TASK DATA Block Start

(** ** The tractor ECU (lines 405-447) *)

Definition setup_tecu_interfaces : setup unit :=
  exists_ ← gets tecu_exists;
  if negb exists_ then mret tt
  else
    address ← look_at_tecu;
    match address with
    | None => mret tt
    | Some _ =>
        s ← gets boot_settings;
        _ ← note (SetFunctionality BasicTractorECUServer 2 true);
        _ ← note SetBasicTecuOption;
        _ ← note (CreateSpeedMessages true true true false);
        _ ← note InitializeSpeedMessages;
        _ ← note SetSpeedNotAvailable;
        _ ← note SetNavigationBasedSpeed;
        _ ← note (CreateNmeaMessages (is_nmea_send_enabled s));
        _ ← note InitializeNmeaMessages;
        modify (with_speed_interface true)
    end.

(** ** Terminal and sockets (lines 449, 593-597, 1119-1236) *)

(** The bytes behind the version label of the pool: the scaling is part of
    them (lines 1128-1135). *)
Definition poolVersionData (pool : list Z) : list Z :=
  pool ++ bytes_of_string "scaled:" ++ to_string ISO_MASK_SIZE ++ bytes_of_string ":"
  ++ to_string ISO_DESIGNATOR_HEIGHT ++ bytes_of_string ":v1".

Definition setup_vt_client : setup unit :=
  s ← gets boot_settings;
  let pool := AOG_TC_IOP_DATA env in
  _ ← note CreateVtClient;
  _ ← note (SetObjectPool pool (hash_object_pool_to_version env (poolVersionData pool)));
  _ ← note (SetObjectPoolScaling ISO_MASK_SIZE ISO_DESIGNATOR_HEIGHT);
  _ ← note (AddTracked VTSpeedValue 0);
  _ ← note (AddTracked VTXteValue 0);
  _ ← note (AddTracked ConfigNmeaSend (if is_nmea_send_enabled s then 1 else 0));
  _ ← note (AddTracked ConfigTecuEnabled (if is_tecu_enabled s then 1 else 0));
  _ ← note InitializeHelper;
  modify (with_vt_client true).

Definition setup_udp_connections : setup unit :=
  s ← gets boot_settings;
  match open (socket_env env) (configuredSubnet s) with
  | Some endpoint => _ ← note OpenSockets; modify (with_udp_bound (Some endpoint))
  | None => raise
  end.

TASK DATA Block End

WHAT IS REQUIRED
Give back the material above without altering a single word.

SOLVED EXERCISE
(** ** The tractor ECU (lines 405-447) *)

Definition setup_tecu_interfaces : setup unit :=
  exists_ ← gets tecu_exists;
  if negb exists_ then mret tt
  else
    address ← look_at_tecu;
    match address with
    | None => mret tt
    | Some _ =>
        s ← gets boot_settings;
        _ ← note (SetFunctionality BasicTractorECUServer 2 true);
        _ ← note SetBasicTecuOption;
        _ ← note (CreateSpeedMessages true true true false);
        _ ← note InitializeSpeedMessages;
        _ ← note SetSpeedNotAvailable;
        _ ← note SetNavigationBasedSpeed;
        _ ← note (CreateNmeaMessages (is_nmea_send_enabled s));
        _ ← note InitializeNmeaMessages;
        modify (with_speed_interface true)
    end.

(** ** Terminal and sockets (lines 449, 593-597, 1119-1236) *)

(** The bytes behind the version label of the pool: the scaling is part of
    them (lines 1128-1135). *)
Definition poolVersionData (pool : list Z) : list Z :=
  pool ++ bytes_of_string "scaled:" ++ to_string ISO_MASK_SIZE ++ bytes_of_string ":"
  ++ to_string ISO_DESIGNATOR_HEIGHT ++ bytes_of_string ":v1".

Definition setup_vt_client : setup unit :=
  s ← gets boot_settings;
  let pool := AOG_TC_IOP_DATA env in
  _ ← note CreateVtClient;
  _ ← note (SetObjectPool pool (hash_object_pool_to_version env (poolVersionData pool)));
  _ ← note (SetObjectPoolScaling ISO_MASK_SIZE ISO_DESIGNATOR_HEIGHT);
  _ ← note (AddTracked VTSpeedValue 0);
  _ ← note (AddTracked VTXteValue 0);
  _ ← note (AddTracked ConfigNmeaSend (if is_nmea_send_enabled s then 1 else 0));
  _ ← note (AddTracked ConfigTecuEnabled (if is_tecu_enabled s then 1 else 0));
  _ ← note InitializeHelper;
  modify (with_vt_client true).

Definition setup_udp_connections : setup unit :=
  s ← gets boot_settings;
  match open (socket_env env) (configuredSubnet s) with
  | Some endpoint => _ ← note OpenSockets; modify (with_udp_bound (Some endpoint))
  | None => raise
  end.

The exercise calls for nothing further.